Including an incisive account of Putin’s Russia and a novel by a Brazilian nun

Russia
The country’s intelligentsia has been abuzz with talk of “Vsya Kremlyovskaya Rat” (“All the Kremlin’s Men”), an incisive history of contemporary Russia by Mikhail Zygar, the former editor-in-chief of TV Rain, Russia’s last-remaining independent television channel. Zygar blends unusually close access with refreshingly sober prose to produce a remarkable picture of the Kremlin’s opaque inner workings.

Argentina
There are more therapists per head in Argentina than in any other country – and more than half of them are in Buenos Aires.
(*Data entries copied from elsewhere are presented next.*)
Lemma mix_loop_spec init0 mix wss :
  length init0 = 4%nat -> length wss = 4%nat -> Forall2 mix_rel mix wss ->
  exists mix', mix_loop dev init0 mix = Some mix' /\
    Forall2 mix_rel mix' (zip_with (fun s0 ws => fold_left (spec_round s0) (seq 0 64) ws) init0 wss).
Proof.
  intros Hi Hw H. rewrite <-pass_fold by lia.
  set (R := fun mix wss => length wss = 4%nat /\ Forall2 mix_rel mix wss).
  destruct (mfold_rel R
    (fun mix a => mfold (fun mix b => mfold (fun mix p => m ← mix !! p; i0 ← init0 !! p;
      m ← mix_access dev i0 a b m; Some (<[p := m]> mix)) (seq 0 PARALLEL_HASH) mix) (seq 0 4) mix)
    (fun wss a => fold_left (fun wss b => pass_step init0 wss (a + b)) (seq 0 4) wss)
    ((fun k => 4 * k)%nat <$> seq 0 (ACCESSES / 4)) mix wss) as (mix' & E & R'); [done| |].
  - intros mix1 wss1 a Ha HR.
    apply list_elem_of_fmap in Ha as (k & -> & Hk). apply elem_of_seq in Hk.
    change (ACCESSES / 4)%nat with 16%nat in Hk.
    apply (mfold_rel R _ (fun wss b => pass_step init0 wss (4 * k + b))); [done|].
    intros mix2 wss2 b Hb [Hw2 HR2]. apply elem_of_seq in Hb.
    destruct (pass_step_spec init0 k b mix2 wss2) as (mix3 & E3 & R3); [lia|lia|done..|].
    exists mix3. split; [exact E3|]. split; [|done]. unfold pass_step. rewrite length_zip_with. lia.
  - exists mix'. split; [exact E|]. exact (proj2 R').
Qed.
End Mixing.

(** ** Lanes, words and bytes *)

Lemma le_words_step n k l : (0 < n)%nat -> length l = (n * S k)%nat ->
  le_words n l = le_word (take n l) :: le_words n (drop n l).
Proof.
  intros Hn Hlen. unfold words. rewrite length_drop, Hlen.
  replace (n * S k - n)%nat with (k * n)%nat by lia. rewrite (Nat.mul_comm n), !Nat.div_mul by lia.
  done.
Qed.

Lemma node_words_lanes k l lanes :
  length l = (8 * k)%nat -> bytes_ok l -> reps lanes (le_words 8 l) -> node_words lanes = le_words 4 l.
Proof.
  revert l lanes. induction k as [|k IH]; intros l lanes Hlen Hok H.
  { apply nil_length_inv in Hlen as ->. apply Forall2_nil_inv_r in H as ->. done. }
  rewrite (le_words_step 8 k) in H by (done || lia).
  apply Forall2_cons_inv_r in H as (a & lanes' & [_ Ha] & H & ->).
  rewrite (le_words_step 4 (2 * k + 1)), (le_words_step 4 (2 * k)) by (rewrite ?length_drop; lia).
  rewrite drop_drop. change (4 + 4)%nat with 8%nat.
  change (node_words (a :: lanes')) with ([x2 a; y2 a] ++ node_words lanes').
  rewrite (IH (drop 8 l)); [|rewrite length_drop; lia|by apply Forall_drop|done].
  rewrite <-(take_drop 4 (take 8 l)), take_take, skipn_firstn_comm, vectorize_bytes in Ha.
  - rewrite Ha. done.
  - split; [rewrite length_take; lia|by apply Forall_take].
  - split; [rewrite length_take, length_drop; lia|by apply Forall_take, Forall_drop].
Qed.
In “Cara a Cara” (“Face to Face”) celebrity therapist Gabriel Rolón reflects on his career and offers sage advice on love, death, happiness and memory. Porteños simply can’t get enough of it.


France
Ernest Hemingway’s 1964 memoir “A Moveable Feast”, or “Paris est une fête”, has been a tearaway bestseller since the latest terrorist attacks. People are buying it as a symbol of the café culture which the book celebrates and the attacks targeted. Its sales are outstripping even Asterix’s adventures in the plucky Gaul’s latest comic.

Japan
“Hibana” (“Spark”) by Naoki Matayoshi is the latest Japanese publishing sensation. Funny, well-written and insightful, it looks into the world of Manzai comedians (think Morecambe and Wise, but more slapstick). Last year it sold 2.4m copies and won the country’s top literary prize. Fans have praised the salty Osaka dialogue and its insider’s depiction – Matayoshi is himself a comic – of life on the stage.

Brazil
Not many nuns win prizes for romantic fiction, but Maria Valéria Rezende recently scooped the Brazilian Jabuti Literature Prize in that category. Now 73, Rezende entered a convent aged 23, before being driven out of Brazil by the military dictatorship. Her resulting travels are woven through her latest book, “Quarenta Dias” (“Forty Days”), in which Alice, a retired teacher driven to the limits of sanity, travels from north to south searching for the son of an acquaintance. The portrayal of Alice sets Rezende apart as a missionary for Brazil’s marginalised.

South Africa
The popularity of titles such as “What If There Were No Whites in South Africa?” and “How Long Will South Africa Survive?” says a lot about the gloomy mood just now, but this bestseller by columnist and political analyst Justice Malala offers solutions. “We Have Now Begun Our Descent: How to Stop South Africa Losing Its Way” not only chronicles the erosion of democratic institutions and the rot of corruption but also offers hope that the country can turn things around.